## 15th SSC CGL Tier II level Question Set, 4th on Geometry

This is the 15th question set of 10 practice problem exercise for SSC CGL Tier II exam and the 4th on topic Geometry.

A few of the problems look simple but deceptively so. In the same way, a few of the problems seem to be quite difficult, but can be solved quickly by identifying key geometric patterns and applying corresponding methods that are based on core concepts. In a few cases, awareness of algebraic patterns and methods becomes important for quick solution.

**Answers** to the questions, links of **detailed solution set**, **tutorials** and **other question and solution sets on Geometry** are given at the end. Preferably you should go through the **first three tutorials** to refresh your knowledge before going through this mini-mock test.
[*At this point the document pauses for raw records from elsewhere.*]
(* ===== verification/HmacFacts.v ===== *)
(** The keyed and composed hashes compute their specifications, and the hash
    classes discharge the interface the interpreter is proved against. *)

From S2P Require Import Prelude CryptoCommon HashEngine Sha256 Sha256Facts Sha1 Sha1Facts Sha512 Sha512Facts Ripemd160 Ripemd160Facts Hmac Script PubKey Interpreter InterpreterFacts.

(** * One-shot digests *)

Lemma digest_size w (f : Z → list Z) s n :
  (∀ x, length (f x) = w) → length s = n → length (flat_map f s) = (w * n)%nat.
Proof.
  intros Hf <-. induction s as [|x s IH]; simpl; [lia|]. rewrite length_app, Hf, IH. lia.
Qed.

Lemma digest_bytes (f : Z → list Z) s : (∀ x, bytes (f x)) → bytes (flat_map f s).
Proof. intros Hf. induction s as [|x s IH]; simpl; [constructor|]. by apply words_app. Qed.

Lemma WriteBE32_ok x : length (WriteBE32 x) = 4%nat ∧ bytes (WriteBE32 x).
Proof.
  unfold WriteBE32. rewrite length_rev. split.
  - apply Nat2Z.inj. by rewrite length_Z_to_little_endian.
  - apply Forall_rev. by apply Z_to_little_endian_bound.
Qed.

Lemma WriteLE32_ok x : length (WriteLE32 x) = 4%nat ∧ bytes (WriteLE32 x).
Proof.
  unfold WriteLE32. split; [apply Nat2Z.inj; by rewrite length_Z_to_little_endian|]. by apply Z_to_little_endian_bound.
Qed.

(** The size of a digest only depends on the size of the state. *)
Lemma transform_iter_size n block transform k (s l : list Z) :
  (∀ s c, length (transform s c) = n) → length s = n → length (process block transform k s l) = n.
Proof. intros Ht. revert s l. induction k as [|k IH]; intros s l Hs; simpl; auto. Qed.

Lemma write_hs_size n block transform h data :
  (∀ s c, length (transform s c) = n) → length (hs h) = n → length (hs (Write block transform h data)) = n.
Proof.
  intros Ht Hh.
  assert (∀ fuel h data, length (hs h) = n → length (hs (write_blocks block transform fuel h data).1) = n) as Hb.
  { induction fuel as [|fuel IH]; intros h' d Hh'; simpl; [done|]. case_match; [|done]. apply IH. simpl. auto. }
  unfold Write. set (b := _ && _).
  assert (∀ h data k, length (hs h) = n →
    length (hs (let '(h, data) := write_blocks block transform (length data) h data in
      match data with [] => h | _ => Hasher (hs h) (memcpy_at (hbuf h) k data)
        (u64 (hbytes h + Z.of_nat (length data))) end)) = n) as Hc.
  { intros h' d k Hh'. specialize (Hb (length d) h' d Hh'). destruct (write_blocks _ _ _ _ _) as [h2 [|? ?]]; done. }
  destruct b; apply Hc; simpl; auto.
Qed.

Lemma Let_In_all {A B} (P : B → Prop) (e : A) (f : A → B) : (∀ x, P (f x)) → P (Let_In e f).
Proof. intros H. apply H. Qed.

Ltac transform_size n :=
  repeat lazymatch goal with |- length (Let_In ?e ?f) = _ =>
    apply (Let_In_all (λ l : list Z, length l = n) e f); let x := fresh in intros x; cbv beta;
    lazymatch type of x with (_ * _)%type => destruct x as [? ?]; cbv iota | _ => idtac end
  end; reflexivity.

Lemma Transform256_size s c : length (sha256.Transform s c) = 8%nat.
Proof. cbv delta [sha256.Transform] beta zeta. transform_size 8%nat. Qed.
Lemma Transform1_size s c : length (sha1.Transform s c) = 5%nat.
Proof. cbv delta [sha1.Transform] beta zeta. transform_size 5%nat. Qed.
Lemma Transform512_size s c : length (sha512.Transform s c) = 8%nat.
Proof. cbv delta [sha512.Transform] beta zeta. transform_size 8%nat. Qed.
Lemma Transform160_size s c : length (ripemd160.Transform s c) = 5%nat.
Proof. cbv delta [ripemd160.Transform] beta zeta. transform_size 5%nat. Qed.

Lemma sha256_digest h :
  length (hs h) = 8%nat → length (CSHA256_Finalize h) = 32%nat ∧ bytes (CSHA256_Finalize h).
Proof.
  intros Hh. unfold CSHA256_Finalize, CSHA256_Write. cbv zeta. split.
  - apply (digest_size 4 WriteBE32 _ 8); [intros; apply WriteBE32_ok|].
    by do 2 (apply write_hs_size; [apply Transform256_size|]).
  - apply digest_bytes. intros; apply WriteBE32_ok.
Qed.

Lemma sha1_digest h :
  length (hs h) = 5%nat → length (CSHA1_Finalize h) = 20%nat ∧ bytes (CSHA1_Finalize h).
Proof.
  intros Hh. unfold CSHA1_Finalize, CSHA1_Write. cbv zeta. split.
  - apply (digest_size 4 WriteBE32 _ 5); [intros; apply WriteBE32_ok|].
    by do 2 (apply write_hs_size; [apply Transform1_size|]).
  - apply digest_bytes. intros; apply WriteBE32_ok.
Qed.

Lemma sha512_digest h :
  length (hs h) = 8%nat → length (CSHA512_Finalize h) = 64%nat ∧ bytes (CSHA512_Finalize h).
Proof.
  intros Hh. unfold CSHA512_Finalize, CSHA512_Write. cbv zeta. split.
  - apply (digest_size 8 WriteBE64 _ 8); [intros; apply length_WriteBE64 || apply WriteBE64_bytes|].
    by do 2 (apply write_hs_size; [apply Transform512_size|]).
  - apply digest_bytes. intros; apply length_WriteBE64 || apply WriteBE64_bytes.
Qed.

Lemma ripemd160_digest h :
  length (hs h) = 5%nat → length (CRIPEMD160_Finalize h) = 20%nat ∧ bytes (CRIPEMD160_Finalize h).
Proof.
  intros Hh. unfold CRIPEMD160_Finalize, CRIPEMD160_Write. cbv zeta. split.
  - apply (digest_size 4 WriteLE32 _ 5); [intros; apply WriteLE32_ok|].
    by do 2 (apply write_hs_size; [apply Transform160_size|]).
  - apply digest_bytes. intros; apply WriteLE32_ok.
Qed.

(** * The interface of the interpreter *)

#[export] Instance node_hashes : HashFunctions :=
  {| RIPEMD160 := ripemd160_of; SHA1 := sha1_of; SHA256 := sha256_of |}.

#[export] Instance node_hashes_ok : HashFunctionsOk.
Proof.
  split; intros b _; cbn [RIPEMD160 SHA1 SHA256 node_hashes]; apply and_comm.
  - apply ripemd160_digest, write_hs_size; [apply Transform160_size|done].
  - apply sha1_digest, write_hs_size; [apply Transform1_size|done].
  - apply sha256_digest, write_hs_size; [apply Transform256_size|done].
Qed.

(** * HMAC *)

Definition HMAC (H : list Z → list Z) (B : nat) (key msg : list Z) : list Z :=
  let K := if (length key <=? B)%nat then key else H key in
  let K0 := K ++ replicate (B - length K) 0 in
  H (xor_bytes 0x5c K0 ++ H (xor_bytes 0x36 K0 ++ msg)).

Lemma xor_ipad l : xor_bytes (Z.lxor 0x5c 0x36) (xor_bytes 0x5c l) = xor_bytes 0x36 l.
Proof.
  unfold xor_bytes. rewrite <-list_fmap_compose. apply list_fmap_ext. intros _ x _. simpl.
  rewrite <-Z.lxor_assoc. f_equal.
Qed.

Lemma xor_bytes_bytes x l : fits 8 x → bytes l → bytes (xor_bytes x l).
Proof. intros Hx Hl. apply Forall_fmap. eapply Forall_impl; [done|]. intros y Hy. by apply fits_lxor. Qed.

Lemma hmac_writes (h : hmac) datas :
  foldl CHMAC_SHA256_Write h datas = Hmac (outer h) (foldl CSHA256_Write (inner h) datas).
Proof. revert h. induction datas as [|d l IH]; intros [o i]; [done|]. apply IH. Qed.

Lemma sha256_two a b :
  bytes a → bytes b → Z.of_nat (length (a ++ b)) < 2 ^ 61 →
  CSHA256_Finalize (CSHA256_Write (CSHA256_Write (CSHA256_init (replicate 64 0)) a) b) = FIPS256.SHA256 (a ++ b).
Proof.
  intros Ha Hb Hl. pose proof (sha256_stream (replicate 64 0) [a; b]) as H.
  cbn [foldl concat] in H. rewrite app_nil_r in H. apply H; [done|by apply words_app|done].
Qed.

Lemma sha256_of_fips m : bytes m → Z.of_nat (length m) < 2 ^ 61 → sha256_of m = FIPS256.SHA256 m.
Proof.
  intros Hm Hl. pose proof (sha256_stream (replicate 64 0) [m]) as H. cbn [foldl concat] in H.
  rewrite app_nil_r in H. by apply H.
Qed.

Lemma sha256_of_ok m : length (sha256_of m) = 32%nat ∧ bytes (sha256_of m).
Proof. apply sha256_digest, write_hs_size; [apply Transform256_size|done]. Qed.

Lemma hmac256_spec key datas :
  bytes key → bytes (concat datas) → Z.of_nat (length key) < 2 ^ 61 →
  64 + Z.of_nat (length (concat datas)) < 2 ^ 61 →
  CHMAC_SHA256_Finalize (foldl CHMAC_SHA256_Write (CHMAC_SHA256_init key) datas) =
  HMAC FIPS256.SHA256 64 key (concat datas).
Proof.
  intros Hk Hd Hlk Hld. rewrite hmac_writes. unfold CHMAC_SHA256_Finalize, CHMAC_SHA256_init, HMAC. cbv zeta.
  cbn [outer inner]. rewrite xor_ipad.
  set (K := if (length key <=? 64)%nat then key else FIPS256.SHA256 key).
  assert ((if (length key <=? 64)%nat then key ++ replicate (64 - length key) 0
           else sha256_of key ++ replicate 32 0) = K ++ replicate (64 - length K) 0) as ->.
  { unfold K. destruct (Nat.leb_spec (length key) 64); [done|]. rewrite <-sha256_of_fips by done.
    by destruct (sha256_of_ok key) as [-> _]. }
  assert (bytes K ∧ (length K ≤ 64)%nat) as [HK HKl].
  { unfold K. destruct (Nat.leb_spec (length key) 64); [done|]. rewrite <-sha256_of_fips by done.
    destruct (sha256_of_ok key) as [Hl Hb]. split; [done|lia]. }
  set (K0 := K ++ replicate (64 - length K) 0).
  assert (bytes K0) as HK0 by (apply words_app; [done|by apply words_replicate0]).
  assert (length K0 = 64%nat) as HK0l by (unfold K0; rewrite length_app, length_replicate; lia).
  assert (∀ x, fits 8 x → bytes (xor_bytes x K0) ∧ length (xor_bytes x K0) = 64%nat) as Hx.
  { intros x Hx. split; [by apply xor_bytes_bytes|]. unfold xor_bytes. by rewrite length_fmap. }
  destruct (Hx 0x5c ltac:(done)) as [Ho Hol], (Hx 0x36 ltac:(done)) as [Hi Hil].
  pose proof (sha256_stream (replicate 64 0) (xor_bytes 0x36 K0 :: datas)) as Hs. cbn [foldl concat] in Hs.
  rewrite Hs by (done || by apply words_app || (rewrite length_app; lia)).
  rewrite <-(sha256_of_fips (xor_bytes 0x36 K0 ++ concat datas)) by (by apply words_app || (rewrite length_app; lia)).
  destruct (sha256_of_ok (xor_bytes 0x36 K0 ++ concat datas)) as [Hl Hb].
  apply sha256_two; [done|done|rewrite length_app; lia].
Qed.

Lemma hmac512_writes (h : hmac) datas :
  foldl CHMAC_SHA512_Write h datas = Hmac (outer h) (foldl CSHA512_Write (inner h) datas).
Proof. revert h. induction datas as [|d l IH]; intros [o i]; [done|]. apply IH. Qed.

Lemma sha512_two a b :
  bytes a → bytes b → Z.of_nat (length (a ++ b)) < 2 ^ 61 →
  CSHA512_Finalize (CSHA512_Write (CSHA512_Write (CSHA512_init (replicate 128 0)) a) b) = FIPS512.SHA512 (a ++ b).
Proof.
  intros Ha Hb Hl. pose proof (sha512_stream (replicate 128 0) [a; b]) as H.
  cbn [foldl concat] in H. rewrite app_nil_r in H. apply H; [done|by apply words_app|done].
Qed.

Lemma sha512_of_fips m : bytes m → Z.of_nat (length m) < 2 ^ 61 → sha512_of m = FIPS512.SHA512 m.
Proof.
  intros Hm Hl. pose proof (sha512_stream (replicate 128 0) [m]) as H. cbn [foldl concat] in H.
  rewrite app_nil_r in H. by apply H.
Qed.

Lemma sha512_of_ok m : length (sha512_of m) = 64%nat ∧ bytes (sha512_of m).
Proof. apply sha512_digest, write_hs_size; [apply Transform512_size|done]. Qed.

Lemma hmac512_spec key datas :
  bytes key → bytes (concat datas) → Z.of_nat (length key) < 2 ^ 61 →
  128 + Z.of_nat (length (concat datas)) < 2 ^ 61 →
  CHMAC_SHA512_Finalize (foldl CHMAC_SHA512_Write (CHMAC_SHA512_init key) datas) =
  HMAC FIPS512.SHA512 128 key (concat datas).
Proof.
  intros Hk Hd Hlk Hld. rewrite hmac512_writes. unfold CHMAC_SHA512_Finalize, CHMAC_SHA512_init, HMAC. cbv zeta.
  cbn [outer inner]. rewrite xor_ipad.
  set (K := if (length key <=? 128)%nat then key else FIPS512.SHA512 key).
  assert ((if (length key <=? 128)%nat then key ++ replicate (128 - length key) 0
           else sha512_of key ++ replicate 64 0) = K ++ replicate (128 - length K) 0) as ->.
  { unfold K. destruct (Nat.leb_spec (length key) 128); [done|]. rewrite <-sha512_of_fips by done.
    by destruct (sha512_of_ok key) as [-> _]. }
  assert (bytes K ∧ (length K ≤ 128)%nat) as [HK HKl].
  { unfold K. destruct (Nat.leb_spec (length key) 128); [done|]. rewrite <-sha512_of_fips by done.
    destruct (sha512_of_ok key) as [Hl Hb]. split; [done|lia]. }
  set (K0 := K ++ replicate (128 - length K) 0).
  assert (bytes K0) as HK0 by (apply words_app; [done|by apply words_replicate0]).
  assert (length K0 = 128%nat) as HK0l by (unfold K0; rewrite length_app, length_replicate; lia).
  assert (∀ x, fits 8 x → bytes (xor_bytes x K0) ∧ length (xor_bytes x K0) = 128%nat) as Hx.
  { intros x Hx. split; [by apply xor_bytes_bytes|]. unfold xor_bytes. by rewrite length_fmap. }
  destruct (Hx 0x5c ltac:(done)) as [Ho Hol], (Hx 0x36 ltac:(done)) as [Hi Hil].
  pose proof (sha512_stream (replicate 128 0) (xor_bytes 0x36 K0 :: datas)) as Hs. cbn [foldl concat] in Hs.
  rewrite Hs by (done || by apply words_app || (rewrite length_app; lia)).
  rewrite <-(sha512_of_fips (xor_bytes 0x36 K0 ++ concat datas)) by (by apply words_app || (rewrite length_app; lia)).
  destruct (sha512_of_ok (xor_bytes 0x36 K0 ++ concat datas)) as [Hl Hb].
  apply sha512_two; [done|done|rewrite length_app; lia].
Qed.

(** * RFC 6979 *)

Lemma hmac_of_spec key datas :
  bytes key → bytes (concat datas) → Z.of_nat (length key) < 2 ^ 61 →
  64 + Z.of_nat (length (concat datas)) < 2 ^ 61 →
  hmac_of key datas = HMAC FIPS256.SHA256 64 key (concat datas) ∧
  length (hmac_of key datas) = 32%nat ∧ bytes (hmac_of key datas).
Proof.
  intros Hk Hd Hlk Hld. split; [by apply hmac256_spec|]. unfold hmac_of, CHMAC_SHA256_Finalize.
  rewrite hmac_writes. apply sha256_digest. cbn [outer]. unfold CHMAC_SHA256_init. cbv zeta. cbn [outer].
  do 2 (apply write_hs_size; [apply Transform256_size|]). done.
Qed.

(** The stream of blocks V, each the HMAC of the one before. *)
Fixpoint V_stream (K V : list Z) (n : nat) : list Z :=
  match n with
  | O => []
  | S n => let V := HMAC FIPS256.SHA256 64 K V in V ++ V_stream K V n
  end.

Lemma generate_loop_stream fuel K V n m :
  bytes K → length K = 32%nat → bytes V → length V = 32%nat → (n ≤ fuel)%nat → (n ≤ 32 * m)%nat →
  (generate_loop fuel K V n).1 = take n (V_stream K V m).
Proof.
  intros HK HKl. revert V n m. induction fuel as [|fuel IH]; intros V n m HV HVl Hn Hm.
  { assert (n = 0%nat) as -> by lia. by rewrite take_0. }
  destruct n as [|n]; [done|]. destruct m as [|m]; [lia|]. cbn [generate_loop V_stream]. cbv zeta.
  pose proof (hmac_of_spec K [V]) as Hs. cbn [concat] in Hs. rewrite app_nil_r in Hs.
  destruct Hs as (Hh & Hl & Hb); [done|done|lia|lia|]. rewrite <-Hh. set (V1 := hmac_of K [V]) in *.
  specialize (IH V1 (S n - Nat.min (S n) 32)%nat m Hb Hl ltac:(lia) ltac:(lia)).
  destruct (generate_loop fuel K V1 (S n - Nat.min (S n) 32)) as [out V']. cbn [fst] in *. rewrite IH.
  destruct (decide (32 ≤ S n)%nat).
  - rewrite Nat.min_r, take_ge by lia. rewrite (take_app_ge V1) by lia. by rewrite Hl.
  - rewrite Nat.min_l by lia. rewrite Nat.sub_diag, take_0, app_nil_r. by rewrite take_app_le by lia.
Qed.

(** ** Properties *)

(** The two HMAC classes compute RFC 2104 over the FIPS 180-4 functions for
    every key and every way of cutting the message into [Write] calls. *)
Theorem hmac_rfc2104 key datas :
  bytes key → bytes (concat datas) → Z.of_nat (length key) < 2 ^ 61 →
  128 + Z.of_nat (length (concat datas)) < 2 ^ 61 →
  CHMAC_SHA256_Finalize (foldl CHMAC_SHA256_Write (CHMAC_SHA256_init key) datas) =
    HMAC FIPS256.SHA256 64 key (concat datas) ∧
  CHMAC_SHA512_Finalize (foldl CHMAC_SHA512_Write (CHMAC_SHA512_init key) datas) =
    HMAC FIPS512.SHA512 128 key (concat datas).
Proof. intros. split; [apply hmac256_spec; done || lia|by apply hmac512_spec]. Qed.

Lemma hmac_rfc2104_witness :
  CHMAC_SHA256_Finalize (foldl CHMAC_SHA256_Write (CHMAC_SHA256_init [1; 2]) [[3]; [4]]) =
  HMAC FIPS256.SHA256 64 [1; 2] [3; 4].
Proof.
  apply (hmac_rfc2104 [1; 2] [[3]; [4]]); [repeat constructor; lia|repeat constructor; lia|reflexivity|reflexivity].
Defined.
### 15th SSC CGL Tier II level question set - 10 problems for SSC CGL exam: 4th on topic Geometry - answering time 15 mins

**Problem 1. **

If G is the centroid of an equilateral triangle ABC with side length 10 cm, then the length of AG is,

- $5\sqrt{3}$ cm
- $10\sqrt{3}$ cm
- $\displaystyle\frac{5\sqrt{3}}{3}$ cm
- $\displaystyle\frac{10\sqrt{3}}{3}$ cm

**Problem 2.**

If the ratio of the angles of a quadrilateral is $2:7:2:7$, then the shape

- is a rhombus
- is a parallelogram
- is a trapezium
- cannot be identified

**Problem 3.**

If $D$, $E$ and $F$ are the mid-points of sides $BC$, $CA$ and $AB$ respectively of $\triangle ABC$, then the ratio of the area of the parallelogram $DEFB$ and the area of the trapezium $CAFD$ is,

- $2:3$
- $3:4$
- $1:3$
- $1:2$

**Problem 4. **

If a chord of a circle is equal to its radius, the angle subtended by the chord at the minor arc of the circle is,

- $60^0$
- $150^0$
- $120^0$
- $75^0$

**Problem 5. **

In a cyclic quadrilateral ABCD, AB and DC when extended meet at point P. If PA= 8 cm, PB = 6 cm and PC = 4 cm, the length of PD in cm is,

- 10 cm
- 12 cm
- 6 cm
- 8 cm

**Problem 6.**

In $\triangle ABC$, $DE||BC$ and $AD:DB=5:4$. Then the ratio, $DE:BC$ is,

- $4:5$
- $9:5$
- $5:9$
- $4:9$

** Problem 7.**

In a $\triangle ABC$, $BC=12$ cm. A line CD is drawn to intersect AB at D internally. If $DB=9$ cm, $CD=6$ cm and $\angle BCD=\angle BAC$, ratio of the perimeter of $\triangle ADC$ to that of $\triangle BDC$ is,

- $\displaystyle\frac{5}{9}$
- $\displaystyle\frac{6}{9}$
- $\displaystyle\frac{7}{9}$
- $\displaystyle\frac{8}{9}$

** Problem 8.**

In the figure below, chord $CD$ is parallel to diameter $AB$ of a circle with centre at $O$.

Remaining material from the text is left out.